PEEVES by STUART ››
Kids with huge backpacks
Sometimes so big they are actually little suitcases with wheels that they pull along behind them. New York parents: you have taken things too far, anyone can see this is just plain wrong.
— Stuart from | School | 8.27.2010 | Comments (1)
Music venues turning on music right after a band has played
Rudeness + bad taste but almost universal. Can we have a few moments of palate-cleansing silence before deafening music starts up again?
— Stuart from | Public Places | 9.10.2009 | Comments (0)
Hipster service.
Not good honest rude service (like, say, Polish service)... just waiting a beat before serving you as if to emphasize that they're not actually a waiter. And then, "What can I get you, man?" You can stop fucking around and get me my goddamn coffee right now! Man! Get over it, you have a service job.
— Stuart from Brooklyn, NY | Public Places | 9.22.2008 | Comments (2)
When person you were talking to couldn't hear you.
"Sorry, Stu, I think you were mumbling a little. I couldn't hear you." You know what? just forget it!
— Stuart from Brooklyn, NY | Conversation | 6.2.2009 | Comments (6)
Getting off the phone.
Except in purely business conversations, always seems to take forever. Usually a first, preliminary, questioning "bye" or "talk to you soon" before the official bye.
— Stuart from | Conversation | 4.30.2009 | Comments (1)
People getting their slice of pizza to go.
Where are you going, hotshot? Are you going to eat it on the street while you talk on the phone? Are you taking it back to your desk? Are you taking it back to your apartment to serve to your beautiful fiancee on a special silver pizza plate??
— Stuart from | Dining | 2.27.2009 | Comments (4)
Taking forever to get out the door.
I'm about to leave and I realize I need my phone or keys or a list of things to buy...and this keeps happening until all the time it took kind of makes a mockery of whatever it was I was supposed to do outside.
— Stuart from | Self | 4.25.2009 | Comments (9)
Acres
"Since 1970, almost 50 million acres..."
"Surrounded by 4 acres of..."
What the fuck is an acre?? what am I, a farmer? is it bigger than a football field? deeper than a fathom? how many cubits is that?
— Stuart from | Language | 1.22.2009 | Comments (13)
"Have a safe flight!"
I'll try not to crash!
— Stuart from Boston | Travel | 9.24.2008 | Comments (2)
"Make no mistake..."
This is along the lines of "quite frankly," or "honestly," except it's especially popular with the politico set. I think George Bush said it in some speech about rounding up the evildoers, and since then everybody who wants their opinion to sound manly has been writing it. "Make no mistake" -- thanks for correcting me in advance. I might have been about to have a thought that was contrary to yours and incorrect. Close one! p.s. I'll cut you.

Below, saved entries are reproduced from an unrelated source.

Lemma externalURLs_found types ov found res :
  externalURLs types ov found = inr res ->
  eu_Public res = (if decide (EndpointPublic ∈ types) then Some (urlOf ov EndpointPublic) else eu_Public found) /\
  eu_Internal res = (if decide (EndpointInternal ∈ types) then Some (urlOf ov EndpointInternal) else eu_Internal found) /\
  forall ty, ty = EndpointPublic \/ ty = EndpointInternal -> ty ∈ types -> urlOf ov ty <> "".
Proof.
  revert found; induction types as [|ty types IH]; intros found; cbn [externalURLs].
  { intros [= ->]. rewrite !decide_False by apply not_elem_of_nil. split_and!; [done..|]. by intros ty _ ?%not_elem_of_nil. }
  fold (urlOf ov ty). intros H. assert (exists found', externalURLs types ov found' = inr res /\
    eu_Public found' = (if decide (ty = EndpointPublic) then Some (urlOf ov ty) else eu_Public found) /\
    eu_Internal found' = (if decide (ty = EndpointInternal) then Some (urlOf ov ty) else eu_Internal found) /\
    (ty = EndpointPublic \/ ty = EndpointInternal -> urlOf ov ty <> "")) as (found' & Hr & H1 & H2 & H3).
  { repeat case_decide; subst; try done; eexists; (split; [exact H|]); split_and!; try done; tauto. }
  clear H. destruct (IH _ Hr) as (E1 & E2 & E3). rewrite E1, E2, H1, H2. split_and!.
  - repeat case_decide; subst; set_solver.
  - repeat case_decide; subst; set_solver.
  - intros ty' Hty [->|Hin]%elem_of_cons; [by apply H3|by apply E3].
Qed.
(* ===== verification/Main.v ===== *)
(** The start of the operator (cmd/main.go): flags, TLS options, the manager,
    the registration of the controllers and the webhook, the health checks. *)
From S2P Require Import Prelude Effects GoTime Api Conditions Instances Calls External Demo Watches Webhook Setup.

(** ** Flags *)

Record Flags := mkFlags {
  metricsAddr : string;
  probeAddr : string;
  enableLeaderElection : bool;
  secureMetrics : bool;
  webhookCertPath : string;
  webhookCertName : string;
  webhookCertKey : string;
  metricsCertPath : string;
  metricsCertName : string;
  metricsCertKey : string;
  pprofBindAddress : string;
  webhookPort : Z;
  enableHTTP2 : bool
}.
Definition defaultFlags : Flags :=
  mkFlags "0" ":8081" false true "" "tls.crt" "tls.key" "" "tls.crt" "tls.key" "" 9443 false.

(** ** Go slices

    A slice is a window on an array; [append] writes into the array while there
    is room and moves to a new, larger one when there is none.  The two servers
    start from the same slice of TLS options. *)

Inductive TLSOption := MinVersionTLS13 | DisableHTTP2 | CertificateOf (w : CertWatcher).
Record slice := mkSlice { sl_Array : nat; sl_Len : nat; sl_Cap : nat }.
Record heap := mkHeap { h_Next : nat; h_Cells : gmap (nat * nat) TLSOption }.
Definition nilSlice : slice := mkSlice 0 0 0.
Definition emptyHeap : heap := mkHeap 1 ∅.

(** The options a slice shows. *)
Definition readSlice (h : heap) (s : slice) : list TLSOption :=
  omap (fun i => h_Cells h !! (sl_Array s, i)) (seq 0 (sl_Len s)).

Definition applyOption (o : TLSOption) (c : TLSConfig) : TLSConfig :=
  match o with
  | MinVersionTLS13 => mkTLSConfig VersionTLS13 (NextProtos c) (GetCertificate c)
  | DisableHTTP2 => mkTLSConfig (MinVersion c) ["http/1.1"] (GetCertificate c)
  | CertificateOf w => mkTLSConfig (MinVersion c) (NextProtos c) (Some w)
  end.
(** The configuration of a server: its options in their order. *)
Definition tlsConfig (opts : list TLSOption) : TLSConfig :=
  fold_left (fun c o => applyOption o c) opts (mkTLSConfig VersionTLS12 [] None).

(** ** Programs that may end the process *)

(** [None]: [os.Exit(1)]. *)
Abbreviation exiting A := (startup (option A)).
Definition andThen {A B} (p : exiting A) (k : A -> exiting B) : exiting B :=
  p ≫= fun r => match r with Some a => k a | None => mret None end.
Definition proceed {A} (a : A) : exiting A := mret (Some a).
(** [if err := ...; err != nil { os.Exit(1) }] *)
Definition must (p : startup (option GoError)) : exiting unit :=
  p ≫= fun err => mret match err with None => Some tt | Some _ => None end.
Notation "x <~ p ; k" := (andThen p (fun x => k)) (at level 20, p at level 100, k at level 200, right associativity, only parsing).
Notation "' x <~ p ; k" := (andThen p (fun y => match y with x => k end))
  (at level 20, x pattern, p at level 100, k at level 200, right associativity, only parsing).

Section main.
(** Go's append, by the capacity before and the length needed, and filepath.Join. *)
Context (growCap : nat -> nat -> nat) (join : string -> string -> string).

Definition append (h : heap) (s : slice) (o : TLSOption) : heap * slice :=
  if decide (sl_Len s < sl_Cap s)%nat then
    (mkHeap (h_Next h) (<[(sl_Array s, sl_Len s) := o]> (h_Cells h)), mkSlice (sl_Array s) (S (sl_Len s)) (sl_Cap s))
  else
    let a := h_Next h in
    let copied := fold_left (fun cells i =>
      match h_Cells h !! (sl_Array s, i) with Some x => <[(a, i) := x]> cells | None => cells end)
      (seq 0 (sl_Len s)) (h_Cells h) in
    (mkHeap (S a) (<[(a, sl_Len s) := o]> copied), mkSlice a (S (sl_Len s)) (growCap (sl_Cap s) (S (sl_Len s)))).

(** The options both servers start from. *)
Definition baseOptions (f : Flags) : heap * slice :=
  let '(h, tlsOpts) := append emptyHeap nilSlice MinVersionTLS13 in
  if enableHTTP2 f then (h, tlsOpts) else append h tlsOpts DisableHTTP2.

(** A certificate watcher, where a path is given, and its option. *)
Definition addCertificate (path name key : string) (h : heap) (opts : slice) : exiting (option CertWatcher * heap * slice) :=
  if decide (path = "") then proceed (None, h, opts)
  else
    call (NewCertWatcher (join path name) (join path key)) ≫= fun r =>
    match r with
    | inl _ => mret None
    | inr w => let '(h, opts) := append h opts (CertificateOf w) in proceed (Some w, h, opts)
    end.

Definition startManager : exiting unit :=
  _ <~ must (call SetManagerOptions);
  _ <~ must (call GetConfigOrDie);
  _ <~ must (call NewManager);
  _ <~ must (call GetConfig);
  must (call NewForConfig).

Definition setupControllers : exiting unit :=
  _ <~ (SetupDefaults ≫= fun _ => proceed tt);
  _ <~ must KeystoneAPISetup;
  _ <~ must KeystoneServiceSetup;
  _ <~ must KeystoneEndpointSetup;
  must ApplicationCredentialSetup.

(** The webhook, unless it is disabled, and what the health checks ask. *)
Definition setupWebhooks : exiting Checker :=
  call (Getenv "ENABLE_WEBHOOKS") ≫= fun v =>
  if decide (v = "false") then proceed Ping
  else _ <~ must SetupKeystoneAPIWebhookWithManager; proceed WebhookStarted.

Definition addWatcher (w : option CertWatcher) : exiting unit :=
  match w with Some w => must (call (AddRunnable w)) | None => proceed tt end.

— Stuart from | Conversation | 11.26.2010 | Comments (0)
Predictable rhymes.
Dance/romance; money/honey, etc. Arms/charms is especially bad.
— Stuart from Boston | Music | 6.13.2009 | Comments (7)
Loud laughter among people you dislike.
Blar har har har har!!
— Stuart from Boston | Work | 7.8.2009 | Comments (8)
"Appropriate"
"That's really not appropriate" "Do you think that was appropriate?" etc. -- these are pissy little phrases that imply a watered-down, corporatized version of "proper." "Proper" is stuffy and victorian but at least it's honest, implying a vast structure of social obligation. "Appropriate" is like a sneaky, underhanded version of this -- it pretends to be non-judgemental but it isn't.
— Stuart from | Language | 1.13.2011 | Comments (1)
Cheap spoons that bend in ice cream.
Also cheap forks with one tine bent.
— Stuart from | Dining | 7.27.2009 | Comments (1)
Corporate Words II: Using "solve" as a noun.
Did you know some people use "solve" as a noun? Like, "There are no easy solves on this one." Does this happen in Calgary?
— Stuart from | Language | 3.13.2010 | Comments (2)
Someone in retail whose spirit has been crushed.
And they look at you with dead eyes when you ask them anything.
— Stuart from | Shopping | 11.23.2009 | Comments (4)
Receipt for a coffee.
Or a danish, or a hershey bar. Do they think I need this for tax purposes?
— Stuart from Boston | Public Places | 8.23.2009 | Comments (9)
Corporate Words
"Grow" is not a transitive verb, unless it's referring to horticulture. For some reason, in my office you don't call someone, you "reach out" to them. "Stuart, could you reach out to Glen about this?" Why? Did we have a fight? Did his dad just die? Does Glen have a drinking problem and need an intervention??